Patterns of squashed bugs line the eggshell walls, adding shades of mucky brown to the dirty grey. Ugh. The misery of the veterinarian’s. I had to share a ball with a beagle that had a brace round its neck. At first it was fun lifting the ball up with my teeth just to the side of him so every time he tried to bite at it he just bit the white rubber of the brace but it did start to get a bit tedious after a while. I’d much rather torture a healthy animal. There’s a picture on the wall of a man-child with cancer
ous moles in his eye sockets and a wasp’s nest beard sucking on a sickly yellow lollipop. Next to that is a sign with a white stick man praying into a toilet bowl that reads: “Smelly faeces? Headaches? Call this number. You could have pancreatic cancer.” Shit. I must have had it all my life. Just below the sign one of those white parrots with the yellow crest sits perched on a meter stick by the reception desk, half its neck chewed off. Its owner, a plump spectacled girl with curly hair keeps replacing its bandage when it turns purple with blood. Every time she does this, the animal bites at her fingers with its vicious-looking black beak and yells:
“HERRO!”
in a high-pitched screech. She tries to help it but it keeps slashing at her until she bursts into tears and sits down again in the waiting area. I give the animal a baleful look, but it just ignores me and stares dumbly at the gash in its neck, still shrieking:
“HERRO!”
to its burst arteries leaking blood onto its white wings. I thought those fuckers were meant to be smart. Obviously this is the village idiot of the species.
“But, doctor-”
Shirley getting hysterical again. Why does she take me here so often? I almost wish I did have a disease that I could pass onto her if only it would make her shut up.

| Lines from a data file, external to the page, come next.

(** The head of the upload panel: its title and the choice of the upload
    method. *)
Definition choose_upload_method : M World string :=
  st_subheader "Upload Files";;;
  st_radio "Choose upload method:" ["Individual Files"; "ZIP Archive"].

(** The path under which an uploaded document is stored. *)
Definition temp_path (uploaded_file : UploadedDoc) : string :=
  os_path.join gettempdir (doc_name uploaded_file).

End session_vocabulary.

(** The world after the two documents of [example_same_name] are stored. *)
Definition example_uploaded : MemFS.world :=
  Eval vm_compute in
    snd (@app_rest.render_file_upload MemFS.platform
           (MemSession.session example_same_name) MemFS.empty).

(** ** Vocabulary of the statements about merging *)

(** Reading the files of a list one after the other with the File Reader:
    the contents, in the order of the list. *)
Fixpoint read_all `{Platform} (file_paths : list string) : M World (list string) :=
  match file_paths with
  | [] => ret []
  | file_path :: rest =>
      r <- file_utils.read_file_content file_path;;
      contents <- read_all rest;;
      ret (fst r :: contents)
  end.

(** The text [merge_files] writes for one file whose content is
    [content], the list ending with the path [last]. *)
Definition segment_text (last separator : string) (file_path content : string)
    : string :=
  header_of file_path +:+ content +:+
  (if negb (String.eqb file_path last) then separator else "").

The TV set in the reception area beeps and whirrs into life before fading into a re-transmission of the latest television serial featuring the evil Todd Baron, swashbuckling mermaid-beater of the seven seas. In this latest instalment of the aquatic saga, Todd has captured the sensuous Bianca, Princess of Hammerhead Reef and daughter of Pedro the Royal Clam. In a particularly nasty turn of events, Todd Baron and his sneering assistant Dr Schnitzelgrüber have tied the Princess to a Giant Goby fish whose stomach has been filled with enough rocks to sink him to the bottom of the seabed. After tying her with seaweed to the poor rock-swallowing fool, Todd explains his intention to whip her skin to shreds and toss it to the local mako sharks. Bianca desperately tries to free herself from the dying Goby, but each struggle of her barnacled body only tightens the knots of seaweed, cutting into her skin and releasing little ribbons of crimson blood into the ocean. Todd Baron orders the sniggering Schnitzelgrüber to stand back, anchors his toes firmly into the seabed, and with one hand working away at the stiffening bulge in the front of his swimsuit swings the whip back with all his might. Bianca’s underwater screams are stifled when she swallows a stray piece of coral. Coughing and spluttering, she turns away from Todd and bites into the goby’s flesh to try and absorb the pain. The goby’s eyes dart back and forth quizzically as she bites into his soft belly.